#### WHAT YOU NEED TO DO:
Report, as a number alone, how many lines below contain the string "estimator".

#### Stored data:
(** ** The loop: requests, physics steps, faults *)


Lemma execute_requests_run (reqs : list LoadOptions) (w : World) :
  execute_requests reqs w =
  Some (tt,
        {| this := set_simulationStatus (status_after reqs (status w)) (this w);
           threads := threads w |},
        map LoadScene reqs).
Proof.
  revert w. induction reqs as [|r reqs IH]; intros w.
  - unfold status; simpl. unfold ret.
    rewrite set_simulationStatus_same. destruct w; reflexivity.
  - cbn [execute_requests]. unfold bind at 1.
    unfold loadScene_internal, bind, emit, modify_this. rewrite IH.
    reflexivity.
Qed.

Lemma processRequests_run (w : World) :
  processRequests w =
  Some (tt,
        {| this :=
             set_filesToLoad []
               (set_simulationStatus
                  (status_after (filesToLoad (this w)) (status w)) (this w));
           threads := threads w |},
        map LoadScene (filesToLoad (this w))).
Proof.
  unfold processRequests, bind, get_this.
  rewrite execute_requests_run. unfold modify_this; simpl.
  rewrite app_nil_r. reflexivity.
Qed.

Lemma physics_step_run (fault : option PhysicsError) (w : World) :
  physics_step fault w =
  if steps_in (status w) && negb (physics_paused (this w))
  then Some (true,
             {| this := match fault with
                        | Some _ => set_sim_fault true (this w)
                        | None => this w
                        end;
                threads := threads w |},
             [PhysicsStep])
  else Some (false, w, []).
Proof.
  unfold physics_step, bind, get_this, status.
  destruct (simulationStatus (this w)); simpl; try reflexivity;
    destruct (physics_paused (this w)); simpl; try reflexivity;
    destruct fault; destruct w; reflexivity.
Qed.

Lemma finish_stepping_run (w : World) :
  mutex_free w ->
  finish_stepping w =
  Some (tt,
        {| this := if Status_eqb (status w) STEPPING
                   then set_simulationStatus STOPPED (this w)
                   else this w;
           threads := threads w |},
        []).
Proof.
  intros F; open_world w.
  unfold finish_stepping, bind, lock_stepping_mutex, get_this; simpl.
  destruct (Status_eqb (simulationStatus s) STEPPING); reflexivity.
Qed.

(** An iteration while the simulation thread is parked does nothing. *)
Lemma run_iteration_asleep (fault : option PhysicsError) (w : World) :
  sim_thread_parked w = true -> run_iteration fault w = Some (tt, w, []).
Proof.
  unfold run_iteration. intros ->. reflexivity.
Qed.

(** An iteration of a thread that is not parked waits for the mutex. *)
Lemma run_iteration_blocked (fault : option PhysicsError) (w : World) :
  sim_thread_parked w = false ->
  stepping_mutex_held (threads w) = true ->
  run_iteration fault w = None.
Proof.
  intros P H. unfold run_iteration. rewrite P.
  unfold bind. rewrite lock_blocks by exact H. reflexivity.
Qed.

(** An iteration that finds the status STOPPED or STOPPING parks the
    thread, with the status STOPPED. *)
Lemma run_iteration_parks (fault : option PhysicsError) (w : World) :
  mutex_free w -> sim_thread_parked w = false ->
  status w = STOPPED \/ status w = STOPPING ->
  run_iteration fault w =
  Some (tt,
        {| this := set_simulationStatus STOPPED (this w);
           threads :=
             set_stepping_wc_waiters (parked w ++ [sim_thread]) (threads w) |},
        []).
Proof.
  intros F P S. unfold run_iteration. rewrite P.
  open_world w.
  unfold bind, lock_stepping_mutex, get_this; simpl.
  destruct S as [S|S]; repeat (rewrite S; simpl); [|reflexivity].
  replace (set_simulationStatus STOPPED s) with s;
    [reflexivity | rewrite <- S; symmetry; apply set_simulationStatus_same].
Qed.

(** Any other iteration drains the queue, steps the engine if the status
    asks for it and physics is not paused, and then ends a stepping tick. *)
Lemma run_iteration_awake (fault : option PhysicsError) (w : World) :
  mutex_free w -> sim_thread_parked w = false ->
  status w <> STOPPED -> status w <> STOPPING ->
  run_iteration fault w =
  (processRequests ;;
   stepped <- physics_step fault ;;
   if stepped : bool then finish_stepping else ret tt) w.
Proof.
  intros F P S1 S2. unfold run_iteration. rewrite P.
  open_world w.
  unfold bind, lock_stepping_mutex, get_this; simpl.
  destruct (simulationStatus s) eqn:E; try congruence;
    simpl; rewrite ?E; simpl;
    (destruct (processRequests _) as [[[[] w1] e1]|]; [|reflexivity]);
    (destruct (physics_step fault w1) as [[[b w2] e2]|]; [|reflexivity]);
    destruct b; try reflexivity;
    (destruct (finish_stepping w2) as [[[[] w3] e3]|]; reflexivity).
Qed.

Lemma run_iteration_works (fault : option PhysicsError) (w : World) :
  mutex_free w -> sim_thread_parked w = false ->
  status w <> STOPPED -> status w <> STOPPING ->
  run_iteration fault w =
  Some (tt,
        {| this := after_iteration fault (this w); threads := threads w |},
        map LoadScene (filesToLoad (this w)) ++
        (if makes_step (this w) then [PhysicsStep] else [])).
Proof.
  intros F P S1 S2. rewrite run_iteration_awake by assumption.
  unfold bind. rewrite processRequests_run, physics_step_run.
  unfold after_iteration, makes_step, physics_paused, status; simpl.
  destruct (status_after (filesToLoad (this w))
              (simulationStatus (this w))) eqn:E;
    simpl;
    destruct (physics_mutex_count (this w) =? 0); simpl;
    try (rewrite app_nil_r; reflexivity);
    destruct fault;
    rewrite finish_stepping_run by exact F; unfold status; simpl;
    rewrite ?app_nil_r; reflexivity.
Qed.

Lemma after_iteration_status (fault : option PhysicsError) (s : Simulator) :
  simulationStatus (after_iteration fault s) =
  let st := status_after (filesToLoad s) (simulationStatus s) in
  if makes_step s && Status_eqb st STEPPING then STOPPED else st.
Proof.
  unfold after_iteration; simpl.
  destruct (makes_step s); simpl; [|reflexivity].
  destruct (status_after (filesToLoad s) (simulationStatus s));
    destruct fault; reflexivity.
Qed.

Lemma after_iteration_queue (fault : option PhysicsError) (s : Simulator) :
  filesToLoad (after_iteration fault s) = [].
Proof.
  unfold after_iteration; simpl.
  destruct (makes_step s); simpl; [|reflexivity].
  destruct (status_after (filesToLoad s) (simulationStatus s));
    destruct fault; reflexivity.
Qed.

Lemma after_iteration_fault (fault : option PhysicsError) (s : Simulator) :
  sim_fault (after_iteration fault s) =
  match fault with
  | Some _ => if makes_step s then true else sim_fault s
  | None => sim_fault s
  end.
Proof.
  unfold after_iteration; simpl.
  destruct (makes_step s); simpl; [|destruct fault; reflexivity].
  destruct (status_after (filesToLoad s) (simulationStatus s));
    destruct fault; reflexivity.
Qed.

Lemma after_iteration_paused (fault : option PhysicsError) (s : Simulator) :
  physics_paused (after_iteration fault s) = physics_paused s.
Proof.
  unfold after_iteration, physics_paused; simpl.
  destruct (makes_step s); simpl; [|reflexivity].
  destruct (status_after (filesToLoad s) (simulationStatus s));
    destruct fault; reflexivity.
Qed.
Lemma read_volume_malformed lines ndime :
  raises_only malformed (read_volume lines ndime).
Proof.
  unfold read_volume. pose proof volume_step_malformed.
  destruct (find lines "NELEM"); auto 10 with raises.
Qed.

(** A section that starts with a [find]: either the keyword is absent and
    the section raises its "not found" error, or the keyword is there and
    anything raised is the error of a malformed record. *)
Lemma section_Raise {A} (lines : list string) (key msg : string)
    (k : nat → result A) (e : exn) :
  (∀ i, raises_only malformed (k i)) →
  (let* i := of_option (find lines key) (RuntimeError msg) in k i) = Raise e →
  find lines key = None ∧ e = RuntimeError msg ∨
  is_Some (find lines key) ∧ malformed e.
Proof.
  intros Hk. destruct (find lines key) as [i|]; simpl.
  - intros He. right. split; [eauto|]. by apply (Hk i).
  - intros [= <-]. by left.
Qed.

Lemma read_ndime_Raise (lines : list string) (e : exn) :
  read_ndime lines = Raise e →
  find lines "NDIME" = None ∧ e = RuntimeError "NDIME not found" ∨
  is_Some (find lines "NDIME") ∧ malformed e.
Proof. apply section_Raise. auto with raises. Qed.

Lemma read_markers_Raise (lines : list string) (ndime : Z) (e : exn) :
  read_markers lines ndime = Raise e →
  find lines "NMARK" = None ∧ e = RuntimeError "NMARK not found" ∨
  is_Some (find lines "NMARK") ∧ malformed e.
Proof.
  apply section_Raise. intros i. pose proof marker_step_malformed.
  auto 10 with raises.
Qed.

Section RaiseLemmas.
Context {F : Type} (fzero : F) (parse_float : string → option F).

Lemma point_step_malformed lines ndime i k (pts : list (list F)) :
  raises_only malformed (point_step parse_float lines ndime i k pts).
Proof.
  unfold point_step.
  assert (∀ s, raises_only malformed (float parse_float s))
    by (intros s; unfold float; auto with raises).
  assert (∀ row xyz : list F,
            raises_only malformed (assign_slice row ndime xyz)).
  { intros row xyz. unfold assign_slice. case_decide; [auto with raises|].
    destruct xyz as [|? [|??]]; auto with raises. }
  auto 10 with raises.
Qed.

Lemma read_points_Raise (lines : list string) (ndime : Z) (e : exn) :
  read_points fzero parse_float lines ndime = Raise e →
  find lines "NPOIN" = None ∧ e = RuntimeError "NPOIN not found" ∨
  is_Some (find lines "NPOIN") ∧ malformed e.
Proof.
  apply section_Raise. intros i. pose proof point_step_malformed.
  assert (∀ n, raises_only malformed (np_zeros3 fzero n))
    by (intros n; unfold np_zeros3; destruct (n <? 0); auto with raises).
  auto 10 with raises.
Qed.
End RaiseLemmas.

Lemma not_malformed_RuntimeError (msg : string) : ¬ malformed (RuntimeError msg).
Proof. by intros [[=]|[=]]. Qed.

Section ReaderTheorems.
Context {F : Type} (fzero : F) (parse_float : string → option F).
(** * macOS performance monitor: the stateful metrics sampler

    A shallow embedding of [MacOSPerformanceMonitor]
    (src/macos_performance_monitor.py): the rate computations of
    [get_network_info] and [get_disk_info], the temperature cache of
    [get_temperature_info], the priming pass and the ranking of
    [get_top_processes], and the report that composes them.

    Conventions of the embedding.
    - Python integers (byte and packet counters, pids, [num]) are [Z].
    - Python floats (clock readings, rates, percentages) are rationals [Q]
      with exact arithmetic; equality of floats is [Qeq].  Signs, zero
      tests and comparisons are what the theorems are about.
    - What the operating system answers at a call (the clock, the psutil
      counters, the outcome of the powermetrics subprocess, the process
      table) is an argument of the method.
    - Instance fields are the record [Monitor]; a method is a computation
      in the monad [M], which threads the monitor, logs the external
      actions it performs and may raise a Python exception. *)

From Corelib Require Import PrimFloat FloatOps SpecFloat.
From Stdlib Require Import ZArith QArith Qround List String Bool Lia Lqa Sorted
  Permutation.
Import ListNotations.

Local Open Scope Z_scope.
Local Open Scope Q_scope.

(** ** Python primitives *)

Module Py.

(** Exceptions that can escape the modelled methods. *)
Inductive exn : Type :=
| ZeroDivisionError
| AttributeError.
(** * Model selection and cross-validation of the seizure-prediction pipeline

    A shallow embedding of [src/python/classification/seizure_modeling.py]
    and [src/python/wavelet_classification.py].

    Conventions.
    - A Python float is held as a rational ([Q]); comparisons and
      truncations are exact on it. The product the program takes of two
      floats is rounded to double precision ([double_mul]). The numerics
      inside library calls (the grid values of [np.linspace], the scores of
      [roc_auc_score] and their mean) are stated over the rationals, and a
      float literal of a parameter grid is the decimal it spells.
    - A Python exception is a value of [exn]; a call that can raise returns
      [result A]. The specification's error taxonomy names the same events:
      [NotImplementedError] is its UnsupportedMethodError, the [ValueError]
      of [np.random.choice] its InsufficientDataError.
    - Library code (numpy, scikit-learn) is not part of the repository. It
      enters either as a parameter or through a definition that states its
      documented contract; each such place says so. *)

From Stdlib Require Import ZArith QArith Qround Qabs List String Bool Lia Lqa.
From stdpp Require Import base option list gmap strings pretty.

Open Scope string_scope.
Open Scope list_scope.

(* ===================================================================== *)
(** ** Python values, exceptions *)
(* ===================================================================== *)

Inductive exn : Type :=
| NotImplementedError
| ValueError
| AssertionError
| TypeError
| IndexError
| UnboundLocalError
| ConfigurationError.

Abbreviation result A := (sum exn A).

Definition raise {A} (e : exn) : result A := inl e.
Definition ret {A} (a : A) : result A := inr a.

Definition rbind {A B} (m : result A) (k : A -> result B) : result B :=
  match m with
  | inl e => inl e
  | inr a => k a
  end.

Notation "x <- m ;; k" := (rbind m (fun x => k))
  (at level 100, m at next level, right associativity).

Fixpoint mapM {A B} (f : A -> result B) (l : list A) : result (list B) :=
  match l with
  | [] => ret []
  | a :: l' => b <- f a ;; bs <- mapM f l' ;; ret (b :: bs)
  end.

(** The classifier classes the registry can name. *)
Inductive model_class : Type :=
| LogisticRegression
| SVC
| SGDClassifier
| RandomForestClassifier
| NearestCentroid
| KNeighborsClassifier
| BaggingClassifier.

(** Values stored in parameter dictionaries and constructor keywords. An
    unfitted estimator is its class and the keywords it was built with. *)
#[warnings="-register-all"] Inductive value : Type :=
| VNone
| VBool (b : bool)
| VInt (z : Z)
| VFloat (q : Q)
| VStr (s : string)
| VList (l : list value)
| VEst (cls : model_class) (kwargs : list (string * value)).

Definition opt_int (o : option Z) : value :=
  match o with
  | None => VNone
  | Some z => VInt z
  end.

(** [np.linspace(start, stop, num)] for [num >= 2]: [num] evenly spaced
    points, both ends included. *)
Definition linspace (start stop : Q) (num : nat) : list Q :=
  map (fun i : nat =>
         (start + inject_Z (Z.of_nat i) * ((stop - start) / inject_Z (Z.of_nat (num - 1))))%Q)
      (seq 0 num).

Definition floats (l : list Q) : value := VList (map VFloat l).
Definition strs (l : list string) : value := VList (map VStr l).
Definition ints (l : list Z) : value := VList (map VInt l).

(** Python's [range(a, b)] on integers. *)
Definition range (a b : Z) : list Z :=
  map (fun i : nat => (a + Z.of_nat i)%Z) (seq 0 (Z.to_nat (b - a))).

(* ===================================================================== *)
(** ** The store of caller-owned dictionaries

    [model_params] is a Python dict passed by reference: [get_model] may
    write to it, and the grid it returns may be that very object. A dict
    object lives at a location of the store. *)
(* ===================================================================== *)

Abbreviation loc := positive.
Abbreviation pydict := (gmap string value).
Abbreviation store := (gmap loc pydict).

(** [d[k] = v] on the dict at [l]. *)
Definition setitem (l : loc) (k : string) (v : value) (h : store) : store :=
  match h !! l with
  | Some d => <[l := <[k := v]> d]> h
  | None => h
  end.

(** [k in d] on the dict at [l]. *)
Definition contains (l : loc) (k : string) (h : store) : bool :=
  match h !! l with
  | Some d => bool_decide (is_Some (d !! k))
  | None => false
  end.

(** A parameter grid is a dict literal, a list of dict literals, or a
    reference to a dict of the caller. *)
Inductive grid : Type :=
| GridDict (d : pydict)
| GridList (ds : list pydict)
| GridRef (l : loc).

Record model_dict : Type := mk_model_dict {
  estimator : value;
  param_grid : grid
}.

(* ===================================================================== *)
(** ** Data frames

    A feature table is a list of rows in table order. A row is keyed by
    (segment, frame), carries its features and the [Preictal] label column
    that the loader adds (1 for preictal files, 0 for interictal ones). *)
(* ===================================================================== *)

Record row : Type := mk_row {
  segment : string;
  frame : nat;
  feats : list Q;
  Preictal : Z
}.

Abbreviation dataframe := (list row).
Abbreviation label := (string * nat)%type.

(** [dataframe.index.values] *)
Definition index (r : row) : label := (segment r, frame r).

(** [set(df.index.get_level_values('segment'))] *)
Definition segment_ids (df : dataframe) : gset string :=
  list_to_set (map segment df).

(** Positions at which a boolean mask is true, in increasing order. *)
Fixpoint mask_positions_from (i : nat) (msk : list bool) : list nat :=
  match msk with
  | [] => []
  | b :: msk' =>
    if b then i :: mask_positions_from (S i) msk'
    else mask_positions_from (S i) msk'
  end.

Definition mask_positions (msk : list bool) : list nat :=
  mask_positions_from 0 msk.

(** Positional selection of rows, [a[idx]]. *)
Definition iloc {A} (a : list A) (idx : list nat) : list A :=
  omap (fun i => a !! i) idx.

(** [a[msk]] for a boolean mask. *)
Definition boolean_index {A} (a : list A) (msk : list bool) : list A :=
  iloc a (mask_positions msk).

(** [dataframe.ix[rows]] for a list of index labels: for each label in turn,
    the rows that carry it. *)
Definition ix (df : dataframe) (rows : list label) : dataframe :=
  flat_map (fun lbl => filter (fun r => index r = lbl) df) rows.

(** [dataframe.drop(rows)] *)
Definition drop_rows (df : dataframe) (rows : list label) : dataframe :=
  filter (fun r => index r ∉ rows) df.

(* ===================================================================== *)
(** ** Double-precision arithmetic

    A Python float is a binary64 number: a multiple [m * 2 ^ e] with
    [|m| < 2 ^ 53] and [-1074 <= e]. An operation on floats returns the
    exact result rounded to the nearest such number, ties going to the even
    [m]. The exponent is not bounded above here: a result beyond the largest
    double, which Python holds as [inf], is outside what is modelled. *)
(* ===================================================================== *)

(** [2 ^ k] for an integer [k] of either sign. *)
Definition pow2 (k : Z) : Q :=
  if (0 <=? k)%Z then inject_Z (2 ^ k) else 1 # Z.to_pos (2 ^ (- k)).

(** [floor (log2 a)] for a positive rational [a]. *)
Definition ilog2 (a : Q) : Z :=
  let k := (Z.log2 (Qnum a) - Z.log2 (Z.pos (Qden a)))%Z in
  if Qle_bool (pow2 k) a then k else (k - 1)%Z.

(** The nearest integer, ties to even. *)
Definition round_half_even (x : Q) : Z :=
  let f := Qfloor x in
  match (x - inject_Z f ?= 1 # 2)%Q with
  | Lt => f
  | Gt => (f + 1)%Z
  | Eq => if Z.even f then f else (f + 1)%Z
  end.

(** The double nearest to a rational; also the float a decimal literal
    denotes. *)
Definition round_double (q : Q) : Q :=
  match Qnum q with
  | 0%Z => 0
  | _ =>
    let a := Qabs q in
    let e := Z.max (ilog2 a - 52) (-1074) in
    let v := (inject_Z (round_half_even (a / pow2 e)) * pow2 e)%Q in
    Qred (if (Qnum q <? 0)%Z then - v else v)
  end.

#### RESPONSE TO THE EXERCISE:
2